Darwin thus put his finger on the special quality and enduring charm of St Helena – its remote beauty. The summit of an extinct volcano more than a thousand miles from Africa and almost two thousand miles from South America, it is about as far from the madding crowd as it is possible to get without leaving the planet. And there is no better way to truly absorb this island's stunning isolation than by arriving by sea. Until mid-2016, you still have that chance.

The Royal Mail Ship St Helena. Image by Justin Fox / Courtesy of St Helena Tourism

The Royal Mail Ship St Helena, or RMS as she is known to islanders, will be making the five-day journey to St Helena from Cape Town every three weeks until May. After a couple of days' respite she continues on to Ascension Island and back, allowing passengers to spend a week on St Helena before embarking on the return trip. The mixed cargo-passenger vessel therefore represents the last chance to see the lonely place of exile of Napoleon before tourists fly in. Built in 1989 as a lifeline for the island, she was designed to carry 156 passengers in comfort and style, along with an assortment of car parts, washing machines, chickens, turkeys, goats and the occasional fire engine. The RMS is almost unique, the only other ship bearing the Royal Mail title is Queen Mary 2, but the two vessels could not be more different. Voyages on the RMS St Helena are imbued with a sense of adventure that no cruise liner can match. Standing on her decks as she ploughs her lonely way through empty seas, it is easy to imagine slipping back in time to the era of those who went before – Captain Cook, Darwin and Napoleon. It is as if the little ship is a bit of the British Empire on which the sun has not yet set.

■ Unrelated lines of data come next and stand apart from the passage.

Lemma decommission_wp db cgid keep :
  wp (decommissionBENodes db cgid keep) (fun tr o => Forall no_sts_write tr /\
    sql_of decommission_statement cgid keep tr).
Proof.
  eapply wp_mono; [apply (run_statement_wp (DecommissionBE db) decommission_statement db); [|done]|].
  { intros n0 rest. eexists; split; [reflexivity | done]. }
  intros tr o (Hw & Hs & _). by split.
Qed.

(** ** Decommission *)

Definition decommission_phase (keep : Z) (bs : list Backend) : DecommissionPhase :=
  GetDecommissionPhase (ConstructDecommissionTaskStatus bs keep).

Definition no_sts_writes (tr : trace) : Prop := Forall no_sts_write tr.

(** What the decommission path may run: the decommission of nodes when none is
    under way, and the drop of nodes when it is finished. *)
Definition decommission_sql (cgid : string) (keep : Z) (tr : trace) : Prop :=
  (exists bs, observed tr cgid bs /\ decommission_phase keep bs = DecommissionAcceptable /\
     sql_of decommission_statement cgid keep tr) \/
  (exists bs, observed tr cgid bs /\ decommissioned keep bs /\ sql_of drop_statement cgid keep tr) \/
  omap sql_exec tr = [].

Lemma sql_of_after stmt cgid keep tr tr' : Forall quiet tr -> sql_of stmt cgid keep tr' ->
  sql_of stmt cgid keep (app tr tr').
Proof.
  intros Hq Hs q. rewrite omap_app, quiet_sql by done. cbn. intros Hin.
  destruct (Hs q Hin) as (bs & nodes & Ho & ?). exists bs, nodes. split; [by apply observed_app_r | done].
Qed.

Lemma progress_wp db cgid keep :
  wp (decommissionProgressCheck db cgid keep) (fun tr o => Forall quiet tr /\
    forall p, o = Done (Ok p) -> exists bs, observed tr cgid bs /\ p = decommission_phase keep bs).
Proof.
  unfold decommissionProgressCheck. apply wp_bind. eapply wp_mono; [apply GetBackends_wp|].
  intros tr [[bs|err]|w] [Hq Ho]; cbn; rewrite ?app_nil_r; (split; [done|]); [|done|done].
  intros p [= <-]. exists bs. split; [by apply Ho | done].
Qed.

(** A step without error leaves the group decommissioning, or has seen it decommissioned. *)
Definition decommission_result (c : ComputeGroupStatus) (keep : Z) (tr : trace)
    (o : outcome (ComputeGroupStatus * option goerr)) : Prop :=
  forall c', o = Done (c', None) -> cgs_UniqueId c' = cgs_UniqueId c /\
    (cgs_Phase c' = Decommissioning \/
     exists bs, observed tr (cgs_ComputeGroupId c) bs /\ decommissioned keep bs).

Lemma byDecommission_wp c db keep :
  wp (scaledOutBENodesByDecommission c db (cgs_ComputeGroupId c) keep) (fun tr o =>
    no_sts_writes tr /\ decommission_sql (cgs_ComputeGroupId c) keep tr /\ decommission_result c keep tr o).
Proof.
  unfold scaledOutBENodesByDecommission. apply wp_bind. eapply wp_mono; [apply progress_wp|].
  intros tr [[p|err]|w] [Hq Ho].
  2,3: (cbn; rewrite ?app_nil_r; split; [by eapply Forall_impl; [exact Hq | apply quiet_no_sts_write]|];
        split; [right; right; by apply quiet_sql | intros c'; done]).
  destruct (Ho _ eq_refl) as (bs & Hobs & ->).
  assert (Hw : no_sts_writes tr) by (eapply Forall_impl; [exact Hq | apply quiet_no_sts_write]).
  destruct (decommission_phase keep bs) eqn:Ep.
  - apply wp_bind. eapply wp_mono; [apply drop_wp|]. intros tr' [r|w] (Hw' & Hs & _); cbn; rewrite ?app_nil_r;
      (split; [by apply Forall_app|]); (split; [right; left; exists bs; split; [by apply observed_app_l|];
        split; [by apply Decommissioned_iff | by apply sql_of_after]|]); [|intros c'; done].
    intros c' [= <-]. split; [done|]. right. exists bs. split; [by apply observed_app_l | by apply Decommissioned_iff].
  - cbn. rewrite app_nil_r. split; [done|]. split; [right; right; by apply quiet_sql|].
    intros c' [= <-]. split; [done | by left].
  - apply wp_bind. eapply wp_mono; [apply decommission_wp|]. intros tr' [r|w] (Hw' & Hs);
      [destruct r; cbn; rewrite ?app_nil_r|cbn];
      (split; [by apply Forall_app|]); (split; [left; exists bs; split; [by apply observed_app_l|];
        split; [done | by apply sql_of_after]|]); [intros c'; done| |intros c'; done].
    intros c' [= <-]. split; [done | by left].
  - cbn. rewrite app_nil_r. split; [done|]. split; [right; right; by apply quiet_sql|].
    intros c' [= <-]. split; [done | by left].
Qed.

(** ** The step before the StatefulSet is applied *)

(** What Doris must have shown before the group is shrunk to [keep] nodes: with
    [EnableDecommission], nodes without tablets; without, the accepted drop. *)
Definition shrink_permitted (cluster : Ddc) (cgid : string) (keep : Z) (tr : trace) : Prop :=
  if EnableDecommission (ddc_Spec cluster)
  then exists bs, observed tr cgid bs /\ decommissioned keep bs
  else exists bs nodes, observed tr cgid bs /\ scaled_out keep bs [] = Ok nodes /\ dropped tr nodes.

Definition scale_sql (cluster : Ddc) (cgid : string) (keep : Z) (tr : trace) : Prop :=
  if EnableDecommission (ddc_Spec cluster) then decommission_sql cgid keep tr else sql_of drop_statement cgid keep tr.

Lemma permitted_app_l cluster cgid keep tr tr' :
  shrink_permitted cluster cgid keep tr -> shrink_permitted cluster cgid keep (app tr tr').
Proof.
  unfold shrink_permitted. destruct (EnableDecommission _).
  - intros (bs & ? & ?). exists bs. split; [by apply observed_app_l | done].
  - intros (bs & ns & ? & ? & ?). exists bs, ns. split; [by apply observed_app_l|]. split; [done | by apply dropped_app_l].
Qed.
Lemma permitted_app_r cluster cgid keep tr tr' :
  shrink_permitted cluster cgid keep tr' -> shrink_permitted cluster cgid keep (app tr tr').
Proof.
  unfold shrink_permitted. destruct (EnableDecommission _).
  - intros (bs & ? & ?). exists bs. split; [by apply observed_app_r | done].
  - intros (bs & ns & ? & ? & ?). exists bs, ns. split; [by apply observed_app_r|]. split; [done | by apply dropped_app_r].
Qed.

Lemma observed_around tr0 tr tr1 cgid bs : observed tr cgid bs -> observed (app tr0 (app tr tr1)) cgid bs.
Proof. intros. by apply observed_app_r, observed_app_l. Qed.

Lemma sql_of_around stmt cgid keep tr0 tr tr1 :
  Forall quiet tr0 -> Forall quiet tr1 -> sql_of stmt cgid keep tr -> sql_of stmt cgid keep (app tr0 (app tr tr1)).
Proof.
  intros H0 H1 Hs q. rewrite !omap_app, (quiet_sql tr0), (quiet_sql tr1), app_nil_r by done. cbn. intros Hin.
  destruct (Hs q Hin) as (bs & nodes & ? & ?). exists bs, nodes. split; [by apply observed_around | done].
Qed.

Lemma decommission_sql_around cgid keep tr0 tr tr1 :
  Forall quiet tr0 -> Forall quiet tr1 -> decommission_sql cgid keep tr -> decommission_sql cgid keep (app tr0 (app tr tr1)).
Proof.
  intros H0 H1 [(bs & ? & ? & ?)|[(bs & ? & ? & ?)|Hn]].
  - left. exists bs. split; [by apply observed_around|]. split; [done | by apply sql_of_around].
  - right; left. exists bs. split; [by apply observed_around|]. split; [done | by apply sql_of_around].
  - right; right. by rewrite !omap_app, (quiet_sql tr0), (quiet_sql tr1), Hn.
Qed.

Definition scaled (c : ComputeGroupStatus) (cluster : Ddc) (keep : Z) (tr : trace)
    (o : outcome (ComputeGroupStatus * option goerr)) : Prop :=
  forall c', o = Done (c', None) -> cgs_UniqueId c' = cgs_UniqueId c /\
    (cgs_Phase c' = Decommissioning \/ shrink_permitted cluster (cgs_ComputeGroupId c) keep tr).

(** The two ways out, with an open connection. *)
Definition scale_body (c : ComputeGroupStatus) (cluster : Ddc) (db : DB) (keep : Z) : op (ComputeGroupStatus * option goerr) :=
  let cgid := cgs_ComputeGroupId c in
  if EnableDecommission (ddc_Spec cluster) then scaledOutBENodesByDecommission c db cgid keep
  else
    let! err := scaledOutBENodesByDrop db cgid keep in
    match err with
    | Some e => Ret (c <| cgs_Phase := ScaleDownFailed |>, Some e)
    | None => Ret (c <| cgs_Phase := Scaling |>, None)
    end.

Lemma scale_body_wp c cluster db keep :
  wp (scale_body c cluster db keep) (fun tr o => no_sts_writes tr /\
    scale_sql cluster (cgs_ComputeGroupId c) keep tr /\ scaled c cluster keep tr o).
Proof.
  unfold scale_body, scale_sql, scaled, shrink_permitted. destruct (EnableDecommission _).
  { eapply wp_mono; [apply byDecommission_wp|]. intros tr o (Hw & Hs & Hr). auto. }
  apply wp_bind. eapply wp_mono; [apply drop_wp|]. intros tr [[e|]|w] (Hw & Hs & Hr); cbn; rewrite ?app_nil_r;
    (split; [done|]); (split; [done|]); intros c'; [done| |done].
  intros [= <-]. split; [done|]. right. apply (Hr eq_refl).
Qed.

There are, of course, diversions on board. Entertainment on the RMS is of the amateur variety, and all the more fun for it. Cricket matches on the sun deck are lively affairs, requiring a plentiful supply of balls, and for the more sedate there is good old-fashioned deck quoits. Deckhands in drag are a common sight when the crew stages pantomimes, and cumulative pub quizzes are hotly contested.

The sun deck and pool of the RMS St Helena. Image by Justin Fox / Courtesy of St Helena Tourism

The ship has an open bridge policy, allowing passengers to experience the essence of being at sea. Calm, starry nights are good times to stand by the duty officer – watch the bow slicing through the dark water, and muse on sailing in the wake of ancient mariners. Throw in a well-stocked library, guest speakers, a heated pool, and the company of senior ship’s officers over dinner, and the five-day voyage from Cape Town passes all too quickly. The old nautical expression of ‘raising’ land describes the first sight of our destination, rising slowly from the horizon.
The bleak coasts observed by Darwin still glower at travellers like a geological fortress, guarding the secret of fertile highlands and valleys hidden beyond bastions of barren rock. The first signs of life are small fishing boats bouncing around in the Atlantic swell. A slash of white houses appears high on a headland, and then a village with an unmistakably English church straggles down to the shore in a narrow chasm bounded by rearing walls of brown rock.

The RMS approaching St Helena. Image courtesy of St Helena Tourism

Within minutes of the ship’s arrival, the quay is filled with cheerful groups as friends and relatives are reunited and visitors are welcomed. The Saints, as the islanders call themselves, are amiable folk who live in a world of old fashioned courtesy and easy familiarity. Centuries of maritime adventures have produced a melting pot of colonial soldiers and sailors, survivors of the Great Fire of London, African slaves, Chinese labourers, Boer prisoners of war, and whoever else happened to pass by. Each islander is a walking United Nations, and each child is a lucky dip in the lottery of genes. Racism seems to be nonexistent here, and St Helena is the `Rainbow Nation' that its distant neighbour South Africa aspires to be.

Time is running out to ‘raise’ this special island in the old way, with limited sailings left on the ship that has served its little community faithfully for decades. The RMS' final voyage to St Helena is scheduled to depart from the UK on 14 June 2016, with the last leg to Cape Town setting sail on 10 July.